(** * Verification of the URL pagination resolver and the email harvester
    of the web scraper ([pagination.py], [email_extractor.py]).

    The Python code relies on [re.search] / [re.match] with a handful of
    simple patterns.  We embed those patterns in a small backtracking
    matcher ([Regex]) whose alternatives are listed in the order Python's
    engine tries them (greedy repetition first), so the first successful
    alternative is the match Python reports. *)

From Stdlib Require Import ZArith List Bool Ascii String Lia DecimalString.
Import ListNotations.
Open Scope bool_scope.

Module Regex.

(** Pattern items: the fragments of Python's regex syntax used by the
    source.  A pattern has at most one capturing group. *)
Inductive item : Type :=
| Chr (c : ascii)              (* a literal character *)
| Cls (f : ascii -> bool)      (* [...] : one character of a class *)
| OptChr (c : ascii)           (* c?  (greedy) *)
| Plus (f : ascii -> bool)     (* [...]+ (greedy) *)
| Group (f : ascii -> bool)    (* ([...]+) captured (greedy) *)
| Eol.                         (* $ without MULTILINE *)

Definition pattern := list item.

+ + +

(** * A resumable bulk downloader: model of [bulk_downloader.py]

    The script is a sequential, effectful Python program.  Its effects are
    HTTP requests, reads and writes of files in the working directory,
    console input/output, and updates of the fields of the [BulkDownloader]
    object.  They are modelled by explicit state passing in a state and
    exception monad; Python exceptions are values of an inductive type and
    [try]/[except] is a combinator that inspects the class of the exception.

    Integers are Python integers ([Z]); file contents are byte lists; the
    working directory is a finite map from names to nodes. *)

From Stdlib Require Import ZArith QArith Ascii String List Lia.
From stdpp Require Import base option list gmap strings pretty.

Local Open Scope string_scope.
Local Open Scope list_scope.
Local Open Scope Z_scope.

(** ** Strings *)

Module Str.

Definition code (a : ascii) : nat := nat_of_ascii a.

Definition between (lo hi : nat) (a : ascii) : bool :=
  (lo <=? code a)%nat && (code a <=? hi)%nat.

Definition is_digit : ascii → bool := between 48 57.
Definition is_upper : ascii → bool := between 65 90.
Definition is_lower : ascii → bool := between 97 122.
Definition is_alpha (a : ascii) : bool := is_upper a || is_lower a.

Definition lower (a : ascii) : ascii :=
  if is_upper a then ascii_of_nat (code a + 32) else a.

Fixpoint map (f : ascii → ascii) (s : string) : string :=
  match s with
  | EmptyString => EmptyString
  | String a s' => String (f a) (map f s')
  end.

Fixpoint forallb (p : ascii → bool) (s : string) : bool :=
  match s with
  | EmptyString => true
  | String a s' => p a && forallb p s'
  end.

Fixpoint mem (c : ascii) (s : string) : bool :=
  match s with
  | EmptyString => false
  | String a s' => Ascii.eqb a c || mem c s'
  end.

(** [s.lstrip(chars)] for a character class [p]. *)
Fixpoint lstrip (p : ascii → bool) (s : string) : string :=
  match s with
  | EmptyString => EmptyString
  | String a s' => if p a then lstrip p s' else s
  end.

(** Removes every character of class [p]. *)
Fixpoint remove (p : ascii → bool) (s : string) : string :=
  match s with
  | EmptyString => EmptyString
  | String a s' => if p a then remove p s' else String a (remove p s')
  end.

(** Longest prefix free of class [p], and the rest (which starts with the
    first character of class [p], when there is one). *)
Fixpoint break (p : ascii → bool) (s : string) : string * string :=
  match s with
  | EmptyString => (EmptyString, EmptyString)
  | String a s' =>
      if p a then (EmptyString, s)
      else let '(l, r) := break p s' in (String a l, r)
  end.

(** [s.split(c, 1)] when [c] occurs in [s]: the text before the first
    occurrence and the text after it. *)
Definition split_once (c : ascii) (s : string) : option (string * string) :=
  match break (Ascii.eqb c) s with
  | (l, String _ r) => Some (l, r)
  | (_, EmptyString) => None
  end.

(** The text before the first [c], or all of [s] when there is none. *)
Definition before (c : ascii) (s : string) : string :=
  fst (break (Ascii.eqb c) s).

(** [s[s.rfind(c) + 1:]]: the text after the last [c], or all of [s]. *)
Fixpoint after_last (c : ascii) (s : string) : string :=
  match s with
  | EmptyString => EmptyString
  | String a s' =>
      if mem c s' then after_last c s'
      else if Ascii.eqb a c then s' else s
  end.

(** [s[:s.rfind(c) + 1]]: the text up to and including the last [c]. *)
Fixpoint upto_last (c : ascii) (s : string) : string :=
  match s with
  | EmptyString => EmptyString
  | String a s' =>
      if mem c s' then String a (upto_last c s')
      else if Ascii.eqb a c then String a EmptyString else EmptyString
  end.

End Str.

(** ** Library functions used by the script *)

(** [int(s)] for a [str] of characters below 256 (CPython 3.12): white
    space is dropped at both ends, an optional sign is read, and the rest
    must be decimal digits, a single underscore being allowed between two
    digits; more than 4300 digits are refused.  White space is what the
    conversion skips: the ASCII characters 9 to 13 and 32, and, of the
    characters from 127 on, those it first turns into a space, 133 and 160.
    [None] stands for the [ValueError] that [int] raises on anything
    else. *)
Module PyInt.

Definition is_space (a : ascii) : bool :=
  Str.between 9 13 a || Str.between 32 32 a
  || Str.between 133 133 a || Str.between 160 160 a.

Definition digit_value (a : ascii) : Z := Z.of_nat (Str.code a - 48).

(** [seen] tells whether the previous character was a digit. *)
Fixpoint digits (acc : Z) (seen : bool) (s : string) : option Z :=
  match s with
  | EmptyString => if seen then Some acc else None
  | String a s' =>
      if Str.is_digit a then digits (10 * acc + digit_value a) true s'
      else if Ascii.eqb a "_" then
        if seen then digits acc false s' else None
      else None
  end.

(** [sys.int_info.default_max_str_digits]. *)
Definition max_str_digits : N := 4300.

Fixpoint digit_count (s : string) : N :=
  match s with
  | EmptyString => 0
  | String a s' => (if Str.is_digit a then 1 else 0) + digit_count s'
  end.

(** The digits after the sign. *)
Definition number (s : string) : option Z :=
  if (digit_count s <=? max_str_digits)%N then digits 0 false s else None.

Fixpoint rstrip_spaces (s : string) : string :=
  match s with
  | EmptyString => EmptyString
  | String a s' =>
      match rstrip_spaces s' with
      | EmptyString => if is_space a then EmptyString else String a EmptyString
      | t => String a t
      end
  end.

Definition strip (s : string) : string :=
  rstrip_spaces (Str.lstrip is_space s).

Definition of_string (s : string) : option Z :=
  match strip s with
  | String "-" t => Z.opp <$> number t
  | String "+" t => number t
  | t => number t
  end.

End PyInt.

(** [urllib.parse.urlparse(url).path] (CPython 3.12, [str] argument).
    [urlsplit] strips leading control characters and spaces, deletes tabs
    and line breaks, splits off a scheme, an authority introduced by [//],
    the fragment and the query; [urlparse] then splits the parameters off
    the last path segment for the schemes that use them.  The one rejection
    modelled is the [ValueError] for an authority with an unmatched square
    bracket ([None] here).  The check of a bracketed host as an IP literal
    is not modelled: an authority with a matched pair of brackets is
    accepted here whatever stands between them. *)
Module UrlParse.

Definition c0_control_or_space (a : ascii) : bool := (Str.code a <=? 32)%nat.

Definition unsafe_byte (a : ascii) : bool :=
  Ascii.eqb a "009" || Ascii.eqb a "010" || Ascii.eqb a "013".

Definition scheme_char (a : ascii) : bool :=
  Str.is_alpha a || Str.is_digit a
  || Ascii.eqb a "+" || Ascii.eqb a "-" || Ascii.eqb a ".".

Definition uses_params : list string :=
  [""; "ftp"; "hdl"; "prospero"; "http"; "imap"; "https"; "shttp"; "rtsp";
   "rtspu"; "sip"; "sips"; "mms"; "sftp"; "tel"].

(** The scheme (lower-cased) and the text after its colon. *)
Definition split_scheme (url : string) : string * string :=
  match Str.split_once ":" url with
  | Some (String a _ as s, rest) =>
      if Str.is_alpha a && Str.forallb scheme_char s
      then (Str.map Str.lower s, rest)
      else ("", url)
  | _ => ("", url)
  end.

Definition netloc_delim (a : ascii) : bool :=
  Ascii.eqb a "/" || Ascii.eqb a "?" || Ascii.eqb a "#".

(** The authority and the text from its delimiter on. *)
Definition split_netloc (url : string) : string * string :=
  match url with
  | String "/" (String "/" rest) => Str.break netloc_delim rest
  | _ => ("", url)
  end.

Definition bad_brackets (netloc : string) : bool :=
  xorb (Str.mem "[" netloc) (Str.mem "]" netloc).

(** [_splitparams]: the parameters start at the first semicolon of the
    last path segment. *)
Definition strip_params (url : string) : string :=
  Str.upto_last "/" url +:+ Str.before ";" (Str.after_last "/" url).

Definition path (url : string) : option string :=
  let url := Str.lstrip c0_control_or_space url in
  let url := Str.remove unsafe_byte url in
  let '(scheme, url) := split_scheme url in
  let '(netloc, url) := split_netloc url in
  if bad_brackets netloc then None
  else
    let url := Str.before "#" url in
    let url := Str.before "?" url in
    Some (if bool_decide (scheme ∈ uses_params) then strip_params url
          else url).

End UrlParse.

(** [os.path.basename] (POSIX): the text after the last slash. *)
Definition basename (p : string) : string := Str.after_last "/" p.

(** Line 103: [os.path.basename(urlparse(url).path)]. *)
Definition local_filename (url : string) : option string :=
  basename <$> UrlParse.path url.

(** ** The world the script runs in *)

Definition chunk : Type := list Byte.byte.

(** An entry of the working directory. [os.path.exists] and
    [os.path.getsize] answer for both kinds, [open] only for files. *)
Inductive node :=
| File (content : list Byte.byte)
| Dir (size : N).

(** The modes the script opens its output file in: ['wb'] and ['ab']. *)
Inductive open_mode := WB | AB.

+ + +

Problem details:
Count the lines of the entries above in which the string "that" appears. Supply the number only.

Task answer:
3